Have you ever had the experience where you are friends with someone on LinkedIn, and you know they have passed away? I have two LinkedIn connections who are no longer alive. I feel weird about severing the connection, and I also feel like I should do something about it, but then I think to myself that there are people out there much closer to these guys than me, and shouldn’t they be the ones doing something about it? Maybe they don’t want to. What is the plan for this? Do we just linger on social networking forever as if we are still working in our last position, or is someone in charge of either indicating we are deceased or removing our page? I wonder about the etiquette of this. Do you know? Maybe our wills need to include our logins and passwords for all our social networking sites so that our family can either update us as passed along or take us down. — Shauna Bona, Sandy

That’s an interesting situation and one I hope I don’t have to encounter in a long time, if you know what I mean.

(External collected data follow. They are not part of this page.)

Lemma lop_refines o s L r L' :
  Rep s L → Forall (.∈ dom s) (lop_nodes o) → lop_spec o L = Some (r, L') →
  ∃ s', lop_run o s = Some (r, s') ∧ Rep s' L' ∧ dom s' = dom s.
Proof.
  intros HR Hd. destruct o as [h n|h n|n|h|h|h]; simpl in *.
  - intros (l & Hl & Hs)%bind_Some. destruct (L !! n) eqn:Hn; [done|]. simplify_eq.
    rewrite !Forall_cons in Hd. destruct (decide _) as [(h' & l' & Hh' & Hin)%elem_of_lists|Hno].
    + unfold clist_push_back. rewrite insert_before_noop by (by eapply rep_inl). by eexists.
    + rewrite elem_of_lists in Hno.
      destruct (push_back_rep None s L h l n) as (s' & -> & ? & ?); [done..| |by eexists].
      split_and!; [tauto|done|naive_solver].
  - intros (l & Hl & Hs)%bind_Some. destruct (L !! n) eqn:Hn; [done|]. simplify_eq.
    rewrite !Forall_cons in Hd. destruct (decide _) as [(h' & l' & Hh' & Hin)%elem_of_lists|Hno].
    + unfold clist_push_front. rewrite insert_after_noop by (by eapply rep_inl). by eexists.
    + rewrite elem_of_lists in Hno.
      destruct (push_front_rep None s L h l n) as (s' & -> & ? & ?); [done..| |by eexists].
      split_and!; [tauto|done|naive_solver].
  - intros Hs. destruct (L !! n) eqn:Hn; [done|]. simplify_eq. rewrite !Forall_cons in Hd.
    destruct (decide (n ∈ concat ((map_to_list L).*2))) as [(h & l & Hh & Hin)%elem_of_lists|Hno].
    + apply list_elem_of_split in Hin as (l1 & l2 & ->). rewrite (remove_fmap s L h l1 l2) by done.
      destruct (remove_rep None s L h l1 l2 n) as (s' & Hr & ? & ?); [done..|].
      unfold clist_remove in Hr. rewrite Hr. by eexists.
    + rewrite elem_of_lists in Hno.
      assert (inl s n = Some false) as Hi.
      { eapply unused_inl; [done|]. split_and!; [tauto|done|naive_solver]. }
      pose proof (remove_noop s n Hi) as Hr. unfold clist_remove in Hr. rewrite Hr. eexists.
      split; [done|]. rewrite (map_fmap_ext _ id L), map_fmap_id; [done|].
      intros h l Hl. apply filter_not_elem. naive_solver.
  - intros (l & Hl & Hs)%bind_Some. simplify_eq. by apply (pop_front_rep None).
  - intros (l & Hl & Hs)%bind_Some. simplify_eq. rewrite (first_rep None s L' h l) by done. by eexists.
  - intros (l & Hl & Hs)%bind_Some. simplify_eq. rewrite (last_rep None s L' h l) by done. by eexists.
Qed.

Lemma lops_refine (os : list lop) (s : store N) L rs L' :
  Rep s L → Forall (λ o, Forall (.∈ dom s) (lop_nodes o)) os →
  lops_spec os L = Some (rs, L') →
  ∃ s', lops_run os s = Some (rs, s') ∧ Rep s' L'.
Proof.
  revert s L rs. induction os as [|o os IH]; intros s L rs HR Hd Hs; simpl in *.
  - simplify_eq. eauto.
  - apply Forall_cons in Hd as [Hd1 Hd2].
    apply bind_Some in Hs as ([r1 L1] & Ho & Hs). apply bind_Some in Hs as ([rs2 L2] & Hos & ?).
    simplify_eq/=. destruct (lop_refines o s L r1 L1) as (s1 & -> & HR1 & Hdom); [done..|].
    destruct (IH s1 L1 rs2 HR1) as (s' & Hr & HR'); [by rewrite Hdom|done|].
    exists s'. simpl. by rewrite Hr.
Qed.
End Contract.

(** ** Theorems *)

(** A callback that appends the node to a log and returns a code of its own. *)
Section Logging.
Context {N : Type} `{Countable N}.

#[export] Program Instance log_has_nodes : HasNodes N (store N * list N) :=
  {| nodes := fst; set_nodes := λ s w, (s, snd w) |}.
Next Obligation. done. Qed.
Next Obligation. by intros []. Qed.
Next Obligation. done. Qed.

Definition logging (code : N → Z) (x : N) : M (store N * list N) Z :=
  λ w, Done (code x) (fst w, snd w ++ [x]).
End Logging.

Section Theorems.
Context {N : Type} `{Countable N}.
Implicit Types (s : store N) (L : gmap N (list N)) (h n : N) (l : list N).

(** C25: every sequence of [clist_push_back], [clist_push_front],
    [clist_remove], [clist_pop_front], [clist_first] and [clist_last] calls on
    a well formed store runs without an invalid access, returns what the same
    sequence returns on plain lists (a push of a node that is already in a list
    being a no-op), and leaves a store that represents the resulting lists. *)
Theorem clist_refines_lists (os : list lop) s L rs L' :
  Rep s L → Forall (λ o, Forall (.∈ dom s) (lop_nodes o)) os →
  lops_spec os L = Some (rs, L') →
  ∃ s', lops_run os s = Some (rs, s') ∧ Rep s' L'.
Proof. apply lops_refine. Qed.

(** [clist_find] returns the first node of the list that matches and
    [clist_find_rev] the last one; both return NULL exactly when none does, and
    neither runs out of the nodes of the store. *)
Theorem clist_find_matches s L h l (pred : N → bool) :
  Rep s L → L !! h = Some l →
  clist_find h pred s = Some (List.find pred l) ∧
  clist_find_rev h pred s = Some (List.find pred (reverse l)) ∧
  (clist_find h pred s = Some None ↔ Forall (λ x, pred x = false) l).
Proof.
  intros HR Hh. rewrite (find_rep None s L h l), (find_rev_rep None s L h l) by done.
  split_and!; [done..|]. split.
  - intros [= Hf]. apply Forall_forall. intros x Hx. by apply (find_none _ _ Hf), list_elem_of_In.
  - intros Hall. f_equal. clear -Hall. induction Hall as [|x l Hx _ IH]; simpl; [done|]. by rewrite Hx.
Qed.

(** [clist_insert_sorted] inserts the node in a list sorted by [cmp] so
    that the list stays sorted, keeps every other node in place, and puts the
    node after the nodes it ties with. *)
Theorem clist_insert_sorted_sorted s L h l n (cmp : N → N → Z) :
  Rep s L → L !! h = Some l → unused s L n →
  Sorted (λ x y, cmp x y <= 0) l → (∀ x, x ∈ l → 0 < cmp x n → cmp n x <= 0) →
  ∃ s' l1 l2, clist_insert_sorted h n cmp s = Some s' ∧ l = l1 ++ l2 ∧
    Rep s' (<[h := l1 ++ n :: l2]> L) ∧ Sorted (λ x y, cmp x y <= 0) (l1 ++ n :: l2) ∧
    Forall (λ x, cmp x n <= 0) l1 ∧ (∀ x, head l2 = Some x → 0 < cmp x n).
Proof.
  intros HR Hh Hun Hsrt Htot.
  destruct (insert_sorted_rep None s L h l n cmp) as (s' & ? & ? & _); [done..|].
  exists s', (sorted_prefix cmp n l), (sorted_suffix cmp n l).
  rewrite sorted_prefix_suffix. split_and!; [done|done|done| | |]; clear -Hsrt Htot.
  - induction Hsrt as [|x l Hs IH Hd]; simpl; [by repeat constructor|].
    destruct (Z.leb_spec (cmp x n) 0); simpl.
    + constructor; [apply IH; intros; apply Htot; [by right|done]|].
      destruct l as [|y l]; simpl; [by constructor|]. inversion_clear Hd.
      destruct (cmp y n <=? 0); simpl; by constructor.
    + constructor; [by constructor|]. constructor. apply Htot; [left|lia].
  - clear. induction l as [|x l IH]; simpl; [constructor|].
    destruct (Z.leb_spec (cmp x n) 0); constructor; done.
  - clear. induction l as [|x l IH]; simpl; [done|].
    destruct (Z.leb_spec (cmp x n) 0); [done|]. intros y [= <-]. lia.
Qed.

But the fact is there are probably plenty of LinkedIn accounts or Facebook pages that belong to users who are now deceased. How that should be dealt with is pretty easy: Let the family decide what to do with them.

Obviously, for LinkedIn, which is a social network specifically for business people, it does less good to have an active account than, say, Facebook.

If a friend passes away whom you are connected to on LinkedIn, you certainly can let a family member know that their deceased relative still has an active account. Because LinkedIn is about business relationships, the family may not know he or she had one.

A LinkedIn representative said if this happens, you can notify them through their website. They then can begin verifying the person’s death and decide if the account needs to be taken down, I suspect by asking the family.

For Facebook, it can be a different decision entirely.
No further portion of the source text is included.